Apache Week
   Issue 249, 1st June 2001:  

Copyright ©2020 Red Hat, Inc

In this issue

Under Development

Development slowed this week due to the server compromise, as Apache group members were kept busy checking the server and CVS repositories for damage.

A problem emerged with error responses in 2.0, which were lacking any headers. A couple of patches were proposed although the fix committed was reported to break the new filters-based mod_headers.

Bill Stoddard added a new feature to mod_headers in 2.0, the 'header echo' directive, which specifies that headers from the request (which match a regular expression) are returned verbatim in the response.

Justin Erenkrantz, a new member of the APR development team, has been busy moving utility functions out of Apache and into the APR utility library so that they can be used in other projects.

apache.org compromised

The apache.org site was attacked by crackers earlier this month. A public statement from the Apache Software Foundation is available. The site was compromised when an Apache developer logged into apache.org from a machine a cracker had already gained access to. The compromise was quickly spotted and verification of the various Apache project source and binaries have shown no evidence of being tampered with. The Apache developers started signing distributions of the web server back in June 1997.

The compromise has been reported in various media over the last couple of days. In particular, The Register story "Cowboy cracker nails Apache" gives a good account (and an unforgetable mental image of the cracker's logo)

How to check apache.org distributions

Using PGP it is easy to check the validity of a distribution you are downloading. You first need to make sure that you have the public keys for the various Apache developers installed. To do this download the KEYS file from http://www.apache.org/dist/KEYS and import them:

$ pgp < KEYS
Pretty Good Privacy(tm) Version 6.5.8
(c) 1999 Network Associates Inc.
Uses the RSAREF(tm) Toolkit, which is copyright RSA Data Security, Inc.
Export of this software may be restricted by the U.S. government.

New userid: "Rodent of Unusual Size <Ken.Coar@Golux.Com>".

You can also get these public keys from a previous distribution of Apache that you have installed, or from a public key server.

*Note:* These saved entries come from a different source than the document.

(** ** Theorems *)

(** Loading what [save] wrote gives the window's raw snapshots. *)
Lemma save_load_window `{JsonCodec} (f : fs) bt start_ms duration_ms path j :
  Forall (λ s, NoDup (keys (queues s))) (timeseries bt) →
  save bt start_ms duration_ms = Ok j → json_loads (json_dumps j) = Some j → path ≠ [] →
  ∃ ss, extract (timeseries bt) start_ms duration_ms true = Ok ss ∧
    buffer_timeseries_init (apply_effect f (WriteFile path (json_dumps j))) None (Some path) =
      Ok (Some {| timeseries := ss; deltas_computed := false |}).
Proof.
  intros Hnd Hs Hj Hp. unfold save in Hs.
  destruct (extract _ _ _ true) as [ss| |] eqn:He; cbn [res_bind] in Hs; [|done|done].
  injection Hs as <-. exists ss. split; [done|].
  unfold extract in He. destruct (series_window _ _ _) as [w| |]; cbn [res_bind] in He; [|done|done].
  injection He as <-. destruct (extract_go_min_state w.1 w.2 (timeseries bt)) as (ss' & Hgo & Hsub).
  rewrite Hgo in *.
  destruct path as [|c p]; [done|]. cbn [buffer_timeseries_init load_btfile read_file apply_effect].
  unfold load_btfile, read_file. rewrite bool_decide_true by done. cbn [res_bind]. rewrite Hj.
  rewrite series_of_saved.
  - cbn [res_bind]. by rewrite map_map.
  - apply Forall_map, Forall_forall. intros x Hx. rewrite Forall_forall in Hnd.
    simpl. apply Hnd. by eapply elem_of_submseteq.
Qed.

(** C14: what [save] writes to a file reads back, through
    [BufferTimeseries(btfile_path=...)], as the window [extract] returned
    with [reduce_to_min_state=True]: each snapshot's raw part, in order,
    with [deltas_computed] false.  It needs the snapshots' queue ids to be
    distinct (as [parse_raw_data] makes them) and the JSON library to read
    back what it wrote. *)
Theorem save_then_load `{JsonCodec} (f : fs) bt start_ms duration_ms path j :
  Forall (λ s, NoDup (keys (queues s))) (timeseries bt) →
  save bt start_ms duration_ms = Ok j → json_loads (json_dumps j) = Some j → path ≠ [] →
  ∃ ss, extract (timeseries bt) start_ms duration_ms true = Ok ss ∧
    buffer_timeseries_init (apply_effect f (WriteFile path (json_dumps j))) None (Some path) =
      Ok (Some {| timeseries := ss; deltas_computed := false |}).
Proof. by eapply save_load_window. Qed.

(** ** Lemmas: runs *)

Lemma abspathify_nonempty cwd s : s ≠ [] → abspathify cwd s ≠ [].
Proof. intros Hs. unfold abspathify, abspath. case_bool_decide; [done|]. by case_bool_decide; apply normpath_not_nil. Qed.

Section CliTheorems.
Context `{JsonCodec} (py_float : text → option float) (cwd : text).

Lemma nu_main_graph_saved f live a p ss :
  args_simplesample a = false → args_extract a = false → args_graph a = true →
  cli_raw cwd a = None → cli_saved cwd a = Some p → p ≠ [] → load_btfile f p = Ok ss →
  nu_main py_float cwd f live a =
    (_ <-- graph_call {| timeseries := ss; deltas_computed := false |} (Some (graph_title a))
             (cli_start_ms py_float a) (cli_duration_ms py_float a) (graph_save_path cwd a)
             (show_graph a) ;;;
     lift (Ok tt)).
Proof.
  intros Hss Hex Hgr Hraw Hsaved Hp Hl. unfold nu_main. rewrite Hss, Hex, Hgr.
  cbn -[cli_raw cli_saved graph_call]. rewrite Hraw, Hsaved.
  destruct p as [|ch q]; [done|]. cbn [buffer_timeseries_init]. rewrite Hl. cbn [res_bind].
  by rewrite run_bind_lift_ok.
Qed.

(** The effects of [save_to] when [save] succeeds. *)
Lemma save_to_ok bt p st du j :
  save bt st du = Ok j → save_to bt p st du = ([WriteFile p []; WriteFile p (json_dumps j)], Ok tt).
Proof. intros Hs. unfold save_to, run_bind, lift, emit. cbn. by rewrite Hs. Qed.

(** In [--extract] mode with a raw log, [nu.py] parses the log and
    runs [save] on the whole series, to the [--save] path with
    [.bt.json] added unless it ends in [json], made absolute; the window
    is [--start] and [--duration] read by [to_ms]. *)
Theorem nu_main_extract f live a s log c ss :
  args_simplesample a = false → args_extract a = true → args_graph a = false →
  args_save a = Some s → cli_raw cwd a = Some log → cli_saved cwd a = None →
  f log = Some c → parse_raw_data c = Ok ss →
  nu_main py_float cwd f live a =
    save_to {| timeseries := ss; deltas_computed := false |} (extract_save_path cwd s)
      (cli_start_ms py_float a) (cli_duration_ms py_float a).
Proof.
  intros Hss Hex Hgr Hs Hraw Hsaved Hf Hp. unfold nu_main. rewrite Hss, Hex, Hgr. cbn -[cli_raw cli_saved].
  rewrite Hs, Hraw, Hsaved. cbn [buffer_timeseries_init].
  assert (log ≠ []) as Hlog.
  { unfold cli_raw in Hraw. destruct (given (args_raw a)) as [r|] eqn:Hg; [|done].
    injection Hraw as <-. apply abspathify_nonempty. destruct (args_raw a) as [[|]|]; by inversion Hg. }
  destruct log as [|ch l]; [done|]. unfold read_file. rewrite Hf. cbn [res_bind]. rewrite Hp.
  cbn [res_bind]. by rewrite run_bind_lift_ok.
Qed.


(** [--live] off Linux raises after the [SimpleSample] folder is
    recreated. *)
Lemma nu_main_live_not_linux f live a :
  args_simplesample a = true → args_extract a = false → args_graph a = false →
  args_live a = true → platform_system live ≠ txt "Linux" →
  nu_main py_float cwd f live a =
    ([RemoveTree (simplesample_dir cwd a); MakeDirs (simplesample_dir cwd a)],
     Err (RuntimeError "--live requires ethtool and is only supported on Linux")).
Proof.
  intros Hss Hex Hgr Hlive Hsys. unfold nu_main.
  by rewrite Hss, Hex, Hgr, Hlive, bool_decide_false.
Qed.
End CliTheorems.

(** C33: [abspathify] does not expand [~]: a path starting with [~] is
    made absolute under the working directory, exactly as the same path
    written [./~...] is ([os.path.abspath] never looks at [~]). *)
Theorem abspathify_tilde cwd r :
  txt "/" `prefix_of` cwd → ¬ txt "/" `suffix_of` cwd →
  abspathify cwd ("~"%char :: r) = abspathify cwd (txt "./~" ++ r).
Proof.
  intros Hp Hs. unfold abspathify, abspath.
  rewrite (bool_decide_false (txt "/" `prefix_of` "~"%char :: r)) by (intros [? ?]; discriminate).
  rewrite (bool_decide_true (txt "~" `prefix_of` "~"%char :: r)) by (by exists r).
  rewrite (bool_decide_false (txt "/" `prefix_of` txt "./~" ++ r)) by (intros [? ?]; discriminate).
  rewrite (bool_decide_false (txt "~" `prefix_of` txt "./~" ++ r)) by (intros [? ?]; discriminate).
  rewrite !path_join_rel by (done || (intros [? ?]; discriminate)).
  rewrite bool_decide_true by (destruct Hp as [k ->]; by exists (k ++ "/"%char :: txt "./~" ++ r)).
  symmetry. apply normpath_dot.
  destruct Hp as [[|c k] ->]; [by destruct Hs; exists [] | simpl; lia].
Qed.

Section CliComposition.
Context `{JsonCodec} (py_float : text → option float) (cwd : text).

(** C32: a [--duration] that [to_ms] cannot read ([float()] raises; [to_ms]
    prints and returns [None]) runs [nu.py] exactly as no [--duration]:
    the window silently extends to the end of the log. *)
Theorem nu_main_bad_duration f live a d :
  d ≠ [] → to_ms py_float d = None →
  nu_main py_float cwd f live (with_duration a (Some d)) =
    nu_main py_float cwd f live (with_duration a None).
Proof.
  intros Hd Hto. unfold nu_main, cli_duration_ms. destruct d as [|ch d]; [done|].
  cbn [given args_duration with_duration]. rewrite Hto. reflexivity.
Qed.

(** When the two path rules of the CLI agree. *)
Lemma save_names_iff s :
  saved_name s = extract_save_name s ↔ ¬ (ends_with (txt "json") s = true ∧ ends_with (txt ".json") s = false).
Proof.
  unfold saved_name, extract_save_name.
  destruct (ends_with (txt ".json") s) eqn:Hdot.
  - assert (ends_with (txt "json") s = true) as ->; [|naive_solver].
    unfold ends_with in *. apply bool_decide_eq_true in Hdot as [k ->].
    apply bool_decide_eq_true. exists (k ++ txt "."). by rewrite <- app_assoc.
  - destruct (ends_with (txt "json") s); [|naive_solver].
    split; [|naive_solver]. intros Heq. apply (f_equal length) in Heq.
    rewrite length_app in Heq. simpl in Heq. lia.
Qed.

When you download a new distribution from the apache.org site make sure you have downloaded the file containing the PGP signature (ending in .asc) that matches the distribution. For example, after downloading apache_1.3.14.tar.gz and apache_1.3.14.tar.gz.asc you can check the distribution with one command:

$ pgp apache_1.3.14.tar.gz.asc
Pretty Good Privacy(tm) Version 6.5.8
(c) 1999 Network Associates Inc.
Uses the RSAREF(tm) Toolkit, which is copyright RSA Data Security, Inc.
Export of this software may be restricted by the U.S. government.

File 'apache_1.3.14.tar.gz.asc' has signature, but with no text.
Text is assumed to be in file 'apache_1.3.14.tar.gz'.
Good signature from user "Mark Cox <mark@awe.com>".
Signature made 2000/10/10 20:33 GMT

Users of GPG should use the command line options of gpg --import KEYS and gpg --verify apache_1.3.14.tar.gz.asc

O'Reilly Open Source Convention 2001

San Diego, California plays host to this key conference between July 23rd and 27th, and brings together the leaders of more than 14 critical open source technologies - including Apache - to give you an inside look at how to configure, optimise, code, and manage them.

Apache Week visited the last convention held in Monterey in July 2000. Our conclusion was that even if you were not interested in any of the other tracks such as Perl or Python, there were plenty of talks and tutorials relevant to Apache users, although a number of them were direct copies or updates of talks given at previous Apache conferences such as ApacheCon. Apache Week talked to a large number of the attendees of the conference and the overall impression was very positive. The only real complaint was in the number of simultaneous talks, making it very hard to choose a schedule.

Apache Week will be there again this year, and notable Apache-bods on the speakers list include Stas Bekman, Ryan Bloom, Ask Bjoern Hansen, Rasmus Lerdorf, Doug MacEachern, Greg Stein, and Jon Stevens. If all those names are not enough to tempt you, there's a feast of activities including our favourite which involves Fajitas, Margaritas, and a dance floor.

Register now, or find out more at at the conference web site. Read our account of the 2000 Convention.

Featured articles

In this section we highlight some of the articles on the web that are of interest to Apache users.

CNET reviews Apache 2.0.16 Beta and suggests that administrators who are interested to upgrade to Apache 2.0 prepares for the stable release by installing the beta on a development machine. Then test the new features and benchmark its performance in order to speed up the eventual upgrade process.

In "The Apache XML Project: How To Get Read All Over", Software Development magazine walks you through a project that uses Java, Jakarta Tomcat and Cocoon to serve XML documents.

Paul Adams shows you how to generate images on the fly using PHP and GD library. He also talks about alternative methods that use GIMP or Flash Generator.